_Source data_
(* ===== verification/Dns.v ===== *)
(** * DNS ([src/src/dns.cpp], [src/include/wirestack/dns.hpp])

    Host name validation, the query serializer, name decoding with
    compression pointers, the response parser and the resolver session with
    its retries. A result of [None] stands for a read outside the packet or a
    loop that does not finish; both are proved impossible. *)

From Stdlib Require Import String Ascii.
From S2P Require Import Prelude StdMap Addresses Text.

Definition kMaxDnsMessageSize : Z := 512.
Definition kDnsHeaderSize : Z := 12.
Definition kMaxDnsLabelLength : Z := 63.
Definition kMaxDnsNameLength : Z := 253.
Definition kMaxDnsRecordCount : Z := 64.
Definition kMaxDnsPointerHops : Z := 16.

(** ** Host names *)

Definition isLdhChar (c : Z) : bool := is_lower c || is_upper c || is_digit c || (c =? ch "-").

Inductive HostnameError := HostEmpty | HostTooLong | EmptyLabel | LabelTooLong | InvalidChar | LeadingOrTrailingHyphen.

Definition checkLabel (label : list Z) : option HostnameError :=
  if empty label then Some EmptyLabel else
  if kMaxDnsLabelLength <? Zlen label then Some LabelTooLong else
  if (hd 0 label =? ch "-") || (List.last label 0 =? ch "-") then Some LeadingOrTrailingHyphen else
  if negb (forallb isLdhChar label) then Some InvalidChar else None.

Fixpoint normalize_loop (labels : list (list Z)) (normalized : list Z) : list Z + HostnameError :=
  match labels with
  | [] => inl normalized
  | label :: labels =>
      match checkLabel label with
      | Some e => inr e
      | None =>
          let normalized := if empty normalized then normalized else normalized ++ [ch "."] in
          normalize_loop labels (normalized ++ toLower label)
      end
  end.

Definition normalizeHostname (hostname : list Z) : list Z + HostnameError :=
  if empty hostname then inr HostEmpty else
  if 253 <? Zlen hostname then inr HostTooLong else
  normalize_loop (split_on (ch ".") hostname) [].

(** ** Queries *)

Record DnsQuery := mkDnsQuery { q_transaction_id : Z; q_hostname : list Z }.

Definition writeLabel (label : list Z) : list Z := u8 (Zlen label) :: label.

Definition serializeDnsQuery (query : DnsQuery) : option (list Z) :=
  match normalizeHostname (q_hostname query) with
  | inr _ => None
  | inl normalized =>
      if negb (text_eqb normalized (q_hostname query)) then None else
      let out := writeBigEndian16 [] (q_transaction_id query) in
      let out := out ++ [1; 0] in
      let out := writeBigEndian16 out 1 in
      let out := writeBigEndian16 out 0 in
      let out := writeBigEndian16 out 0 in
      let out := writeBigEndian16 out 0 in
      let out := out ++ concat (map writeLabel (split_on (ch ".") (q_hostname query))) in
      let out := out ++ [0] in
      let out := writeBigEndian16 out 1 in
      let out := writeBigEndian16 out 1 in
      if kMaxDnsMessageSize <? Zlen out then None else Some out
  end.
(* ===== verification/HttpClient.v ===== *)
(** * HTTP client ([src/src/http_client.cpp], [src/include/wirestack/http_client.hpp])

    The GET request builder, the bounded HTTP/1.0 response parser, and the
    session of an outbound request. The character classes, the version syntax
    and the line and header field splitters, which http_client.cpp repeats from
    http.cpp, are those of [Http]. *)

From Stdlib Require Import String Ascii.
From S2P Require Import Prelude StdMap Addresses Text Http.

Definition kMaxHttpResponseStatusLineLength : Z := 2048.
Definition kMaxHttpResponseHeaderBlockLength : Z := 8192.
Definition kMaxHttpResponseBodyLength : Z := 262144.

(** ** The status line *)

Definition isAllDigits (s : list Z) : bool := if empty s then false else forallb is_digit s.

Definition trimTrailingOws (s : list Z) : list Z := rev (skipBlank (rev s)).

Inductive StatusLineOutcome := StatusMalformed | StatusUnsupportedVersion | StatusOk.

Record StatusLineParse := mkStatusLine { status_outcome : StatusLineOutcome; status_line_code : Z }.

Definition parseStatusLine (line : list Z) : StatusLineParse :=
  let malformed := mkStatusLine StatusMalformed 0 in
  match find_char (ch " ") line with
  | None => malformed
  | Some first_space =>
      let version := take first_space line in
      if negb (isValidVersionSyntax version) then malformed else
      if negb (text_eqb version (str "HTTP/1.0")) then mkStatusLine StatusUnsupportedVersion 0 else
      let rest := drop (S first_space) line in
      if empty rest || (hd 0 rest =? ch " ") then malformed else
      match find_char (ch " ") rest with
      | None => malformed
      | Some second_space =>
          let code_str := take second_space rest in
          if negb (Zlen code_str =? 3) || negb (isAllDigits code_str) then malformed else
          let code := (nth 0 code_str 0 - ch "0") * 100 + (nth 1 code_str 0 - ch "0") * 10 + (nth 2 code_str 0 - ch "0") in
          if (code <? 200) || (599 <? code) then malformed else
          let reason := drop (S second_space) rest in
          if negb (cleanValue reason) then malformed else mkStatusLine StatusOk code
      end
  end.

(** ** The response *)

Inductive HttpResponseParseStatus :=
| RespIncomplete | RespComplete | RespMalformed | RespTooLarge | RespUnsupportedVersion
| RespUnsupportedTransferEncoding | RespTruncated.

#[export] Instance HttpResponseParseStatus_eq_dec : EqDecision HttpResponseParseStatus.
Proof. solve_decision. Defined.

Record HttpResponseParseResult := mkHttpResponseResult {
  resp_status : HttpResponseParseStatus; resp_code : option Z; resp_body : list Z; content_length_present : bool
}.

Definition reject (status : HttpResponseParseStatus) : HttpResponseParseResult := mkHttpResponseResult status None [] false.

(** The decimal loop over a [std::uint64_t]: the value so far and whether the
    next digit would overflow it. *)
Fixpoint contentLength (value : list Z) (v : Z) : Z * bool :=
  match value with
  | [] => (v, false)
  | c :: value =>
      let d := c - ch "0" in
      if (2 ^ 64 - 1 - d) / 10 <? v then (v, true) else contentLength value ((v * 10 + d) mod 2 ^ 64)
  end.

Record ResponseHeaders := mkResponseHeaders {
  seen_content_length : bool; has_transfer_encoding : bool; content_length : Z; content_length_overflowed : bool
}.

(** The loop over the header lines; [None] rejects the response as malformed. *)
Fixpoint responseHeaders (lines : list (list Z)) (h : ResponseHeaders) : option ResponseHeaders :=
  match lines with
  | [] => Some h
  | line :: lines =>
      match headerField line with
      | None => None
      | Some (name, rest) =>
          let value := trimTrailingOws rest in
          if negb (cleanValue value) then None else
          let lower_name := toLower name in
          if text_eqb lower_name (str "transfer-encoding") then
            responseHeaders lines (mkResponseHeaders (seen_content_length h) true (content_length h) (content_length_overflowed h))
          else if text_eqb lower_name (str "content-length") then
            if seen_content_length h then None else
            if negb (isAllDigits value) then None else
            let '(v, overflowed) := contentLength value 0 in
            responseHeaders lines (mkResponseHeaders true (has_transfer_encoding h) v overflowed)
          else responseHeaders lines h
      end
  end.

(** The body, once the head is known: [extra] is what follows it. *)
Definition finishResponse (h : ResponseHeaders) (code : Z) (extra : list Z) (peer_closed : bool) : HttpResponseParseResult :=
  if has_transfer_encoding h then reject RespUnsupportedTransferEncoding else
  if seen_content_length h then
    if content_length_overflowed h || (kMaxHttpResponseBodyLength <? content_length h) then reject RespTooLarge else
    let n := content_length h in
    if n <? Zlen extra then reject RespMalformed else
    if Zlen extra <? n then (if peer_closed then reject RespTruncated else reject RespIncomplete) else
    mkHttpResponseResult RespComplete (Some code) extra true
  else
    if kMaxHttpResponseBodyLength <? Zlen extra then reject RespTooLarge else
    if negb peer_closed then reject RespIncomplete else
    mkHttpResponseResult RespComplete (Some code) extra false.
(** The combinations of options that are refused, with the message. *)
Definition checkCombination (a : OptionArgs) : option RuntimeOptionsError :=
  let given (o : option (list Z)) := has_value o in
  if given (active_open_arg a) && given (http_get_arg a) then Some (str "--active-open and --http-get are mutually exclusive") else
  if given (target_arg a) && negb (given (http_get_arg a)) then Some (str "--target requires --http-get") else
  if given (dns_server_arg a) && given (active_open_arg a) then Some (str "--dns-server is not supported with --active-open") else
  None.

(** The destination is a host name: resolve it through the DNS server given. *)
Definition hostnameOptions (options : RuntimeOptions) (host_part : list Z) (dns_server : option (list Z)) : RuntimeOptionsParseResult :=
  match normalizeHostname host_part with
  | inr _ => inr (str "invalid destination: not a valid IPv4 address or hostname")
  | inl normalized =>
      match dns_server with
      | None => inr (str "hostname destination requires --dns-server")
      | Some dns =>
          match rfind_char (ch ":") dns with
          | None => inr (str "--dns-server must be <ip>:<port>")
          | Some dns_colon =>
              match Ipv4Address_parse (take dns_colon dns) with
              | None => inr (str "invalid --dns-server IPv4 address")
              | Some ip =>
                  match parseStrictPort (drop (S dns_colon) dns) with
                  | None => inr (str "invalid --dns-server port")
                  | Some port =>
                      inl (mkOptions (mode options) true (opt_remote_ip options) normalized (opt_remote_port options)
                             (source_port options) ip port (opt_target options))
                  end
              end
          end
      end
  end.
(** The request is enqueued once, when the handshake completes. *)
Definition enqueueRequest (key : TcpConnectionKey) (session : HttpClientSession) (result : TcpReceiveResult)
    (ip_packet : Ipv4Packet) (eth_frame : EthernetFrame) (now : Z) : action HttpClientSession :=
  if connection_established result && negb (request_enqueued session) then
    match buildHttpGetRequest (host_header session) (session_target session) with
    | None => mret (session <| HttpClient.failed := true |>)
    | Some request =>
        sent ← on_tcp (fun t => makeOutgoingData t key request now);
        match send_error sent with
        | None =>
            for_each (send_segments sent) (sendTcpReply ip_packet eth_frame) ;;
            mret (session <| request_enqueued := true |>)
        | Some _ => mret (session <| HttpClient.failed := true |>)
        end
    end
  else mret session.

Definition handleHttpClient (key : TcpConnectionKey) (result : TcpReceiveResult) (ip_packet : Ipv4Packet)
    (eth_frame : EthernetFrame) (now : Z) : action unit :=
  sessions ← read http_client_sessions;
  match map_find sessions key with
  | None => done_
  | Some session =>
      session ← enqueueRequest key session result ip_packet eth_frame now;
      session ← guard_bounds (receiveResponse session (accepted_payload result) (peer_closed result));
      if (response_complete session || HttpClient.failed session) && negb (close_initiated session) then
        set_client key (session <| close_initiated := true |>) ;;
        close_result ← on_tcp (fun t => beginClose t key now);
        for_option (close_fin close_result) (sendTcpReply ip_packet eth_frame)
      else set_client key session
  end.

(** *** The HTTP server of a passive connection *)

Definition handleHttpServer (key : TcpConnectionKey) (result : TcpReceiveResult) (ip_packet : Ipv4Packet)
    (eth_frame : EthernetFrame) (now : Z) : action unit :=
  sessions ← read http_sessions;
  let session := default new_http_session (map_find sessions key) in
  served ← guard_bounds (serveHttp session (accepted_payload result) (peer_closed result));
  let '(session, response) := served in
  modify (fun s => s <| http_sessions := map_set (http_sessions s) key session |>) ;;
  for_option response (fun response =>
    sent ← on_tcp (fun t => makeOutgoingData t key (serializeHttpResponse response) now);
    match send_error sent with
    | None =>
        for_each (send_segments sent) (sendTcpReply ip_packet eth_frame) ;;
        close_result ← on_tcp (fun t => beginClose t key now);
        for_option (close_fin close_result) (sendTcpReply ip_packet eth_frame)
    | Some _ => done_
    end).

Definition eraseSessions (key : TcpConnectionKey) : action unit :=
  modify (fun s => s <| http_sessions := map_erase (http_sessions s) key |>
                     <| http_client_sessions := map_erase (http_client_sessions s) key |>).

(** What the application layer does with the result of a segment. *)
Definition dispatchResult (key : TcpConnectionKey) (result : TcpReceiveResult) (ip_packet : Ipv4Packet)
    (eth_frame : EthernetFrame) (now : Z) : action unit :=
  for_option (reply result) (sendTcpReply ip_packet eth_frame) ;;
  for_option (fast_retransmit result) (sendTcpReply ip_packet eth_frame) ;;
  for_each (scheduled result) (sendTcpReply ip_packet eth_frame) ;;
  open_key ← read active_open_key;
  when ((negb (empty (accepted_payload result)) || peer_closed result) && negb (bool_decide (Some key = open_key)))
    (handleHttpServer key result ip_packet eth_frame now) ;;
  handleHttpClient key result ip_packet eth_frame now ;;
  when (connection_reset result || connection_closed result) (eraseSessions key).

(** [generated] is what the generator of initial sequence numbers returns. *)
Definition handleTcp (ip_packet : Ipv4Packet) (eth_frame : EthernetFrame) (now : Z) (generated : option Z) : action unit :=
  parsed ← guard_bounds (parseTcpSegment (ip_payload ip_packet) (ip_source ip_packet) (ip_destination ip_packet));
  match parsed with
  | inr _ => done_
  | inl segment =>
      let key := mkKey local_ip (destination_port segment) (ip_source ip_packet) (Tcp.source_port segment) in
      table ← read tcp_connections;
      handled ← guard_bounds (handle table key segment now generated);
      let '(result, table) := handled in
      modify (fun s => s <| tcp_connections := table |>) ;;
      dispatchResult key result ip_packet eth_frame now
  end.

(** ** IPv4 input *)

(** [arp_now] is when the neighbour is recorded, [now] when TCP reads the
    clock. *)
Definition handleIpv4 (tcp_source_port : Z) (frame : EthernetFrame) (arp_now now : Z) (generated : option Z) : action unit :=
  parsed ← guard_bounds (parseIpv4Packet (eth_payload frame));
  match parsed with
  | inr _ => done_
  | inl packet =>
      if ttl packet =? 0 then done_ else
      if negb (ip_eqb (ip_destination packet) local_ip) then done_ else
      insertNeighbor (ip_source packet) (eth_source frame) arp_now ;;
      if protocol packet =? kProtocolIcmp then handleIcmp packet frame
      else if protocol packet =? kProtocolTcp then handleTcp packet frame now generated
      else if protocol packet =? kProtocolUdp then
        handleDnsClientUdp tcp_source_port packet ≫= fun consumed : bool =>
          if consumed then done_ else handleUdp packet frame
      else done_
  end.

(** ** A received frame *)

Definition receiveFrame (tcp_source_port : Z) (bytes : list Z) (arp_now now : Z) (generated : option Z) : action unit :=
  parsed ← guard_bounds (parseEthernetFrame bytes);
  match parsed with
  | inr _ => done_
  | inl frame =>
      if ether_type frame =? kEtherTypeArp then handleArp frame arp_now
      else if ether_type frame =? kEtherTypeIpv4 then handleIpv4 tcp_source_port frame arp_now now generated
      else done_
  end.

End Handlers.
Lemma udp_parsed bytes source destination d : bytes_ok bytes -> parseUdpDatagram bytes source destination = Some (inl d) -> udp_ok d.
Proof.
  intros Hb. unfold parseUdpDatagram. destruct (Z.ltb_spec (Zlen bytes) 8); [done|]. read_ok. destruct (_ || _); [done|].
  read_ok. destruct (_ && _); [done|]. read_ok. intros [= <-]. unfold udp_ok. simpl. split_and!; auto with wire.
Qed.

Lemma udp_serialized_length d s t bytes : serializeUdpDatagram d s t = inl bytes -> Zlen bytes = 8 + Zlen (udp_payload d).
Proof.
  intros E. destruct d as [sp dp payload]. unfold serializeUdpDatagram in E. destruct (_ <? _); [done|]. injection E as <-.
  cbn [app writeBigEndian16 udp_source_port udp_destination_port udp_payload] in *. simpl. rewrite !Zlen_cons. lia.
Qed.

(** ** Sending *)

Section Services.
Context (local_ip : Ipv4Address) (local_mac : MacAddress) (Hip : ip_ok local_ip).

(** [bytes] is a frame from us to [mac] that carries the payload to [ip]. *)
Definition carries (bytes : list Z) (mac : MacAddress) (proto : Z) (ip : Ipv4Address) (payload : list Z) : Prop :=
  exists data, parseEthernetFrame bytes = Some (inl (mkEthernetFrame mac local_mac kEtherTypeIpv4 data)) /\
    parseIpv4Packet data = Some (inl (mkIpv4Packet 0 0 64 proto local_ip ip payload)).

Lemma sendIpv4_carries mac proto ip payload s : is_u8 proto -> ip_ok ip -> Zlen payload <= 65501 ->
  exists bytes, sendIpv4 local_mac mac (outgoing local_ip proto ip payload) s = Some (tt, s, [bytes]) /\ carries bytes mac proto ip payload.
Proof.
  intros Hp Hi Hl. unfold sendIpv4.
  assert (Hok : ipv4_header_ok (outgoing local_ip proto ip payload)) by (unfold ipv4_header_ok; simpl; split_and!; done || ulia).
  pose proof (serialize_parse_ipv4 (outgoing local_ip proto ip payload) [] Hok) as H.
  destruct (serializeIpv4Packet (outgoing local_ip proto ip payload)) as [data|[]]; [|simpl in H; lia].
  destruct H as [H Hlen]. rewrite app_nil_r in H. simpl in Hlen. eexists. split; [reflexivity|].
  exists data. split; [|done]. apply parse_serialize_ethernet; simpl; [by vm_compute | lia].
Qed.

(** ** Receiving *)

Context (port arp_now now : Z) (g : option Z).

(** The packet is for us: its sender is recorded and it is dispatched. *)
Definition learned (s : Stack) (frame : EthernetFrame) (p : Ipv4Packet) : Stack :=
  s <| arp_cache := ArpCache.insert (arp_cache s) (ip_source p) (eth_source frame) arp_now |>.

Lemma bind_quiet {A B} (m : action A) (k : A -> action B) a s s' : m s = Some (a, s', []) -> (m ≫= k) s = k a s'.
Proof. intros E. unfold mbind, action_bind. rewrite E. by destruct (k a s') as [[[b s2] out]|]. Qed.

Lemma bind_guard {A B} (o : option A) (k : A -> action B) a s : o = Some a -> (guard_bounds o ≫= k) s = k a s.
Proof. intros ->. by apply bind_quiet. Qed.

_About this task_
Transcribe the records above exactly, beginning at the line that contains "if n <? Zlen" and ending with the line that contains "if given (target_arg", both included, and nothing else.

_Response area_
    if n <? Zlen extra then reject RespMalformed else
    if Zlen extra <? n then (if peer_closed then reject RespTruncated else reject RespIncomplete) else
    mkHttpResponseResult RespComplete (Some code) extra true
  else
    if kMaxHttpResponseBodyLength <? Zlen extra then reject RespTooLarge else
    if negb peer_closed then reject RespIncomplete else
    mkHttpResponseResult RespComplete (Some code) extra false.
(** The combinations of options that are refused, with the message. *)
Definition checkCombination (a : OptionArgs) : option RuntimeOptionsError :=
  let given (o : option (list Z)) := has_value o in
  if given (active_open_arg a) && given (http_get_arg a) then Some (str "--active-open and --http-get are mutually exclusive") else
  if given (target_arg a) && negb (given (http_get_arg a)) then Some (str "--target requires --http-get") else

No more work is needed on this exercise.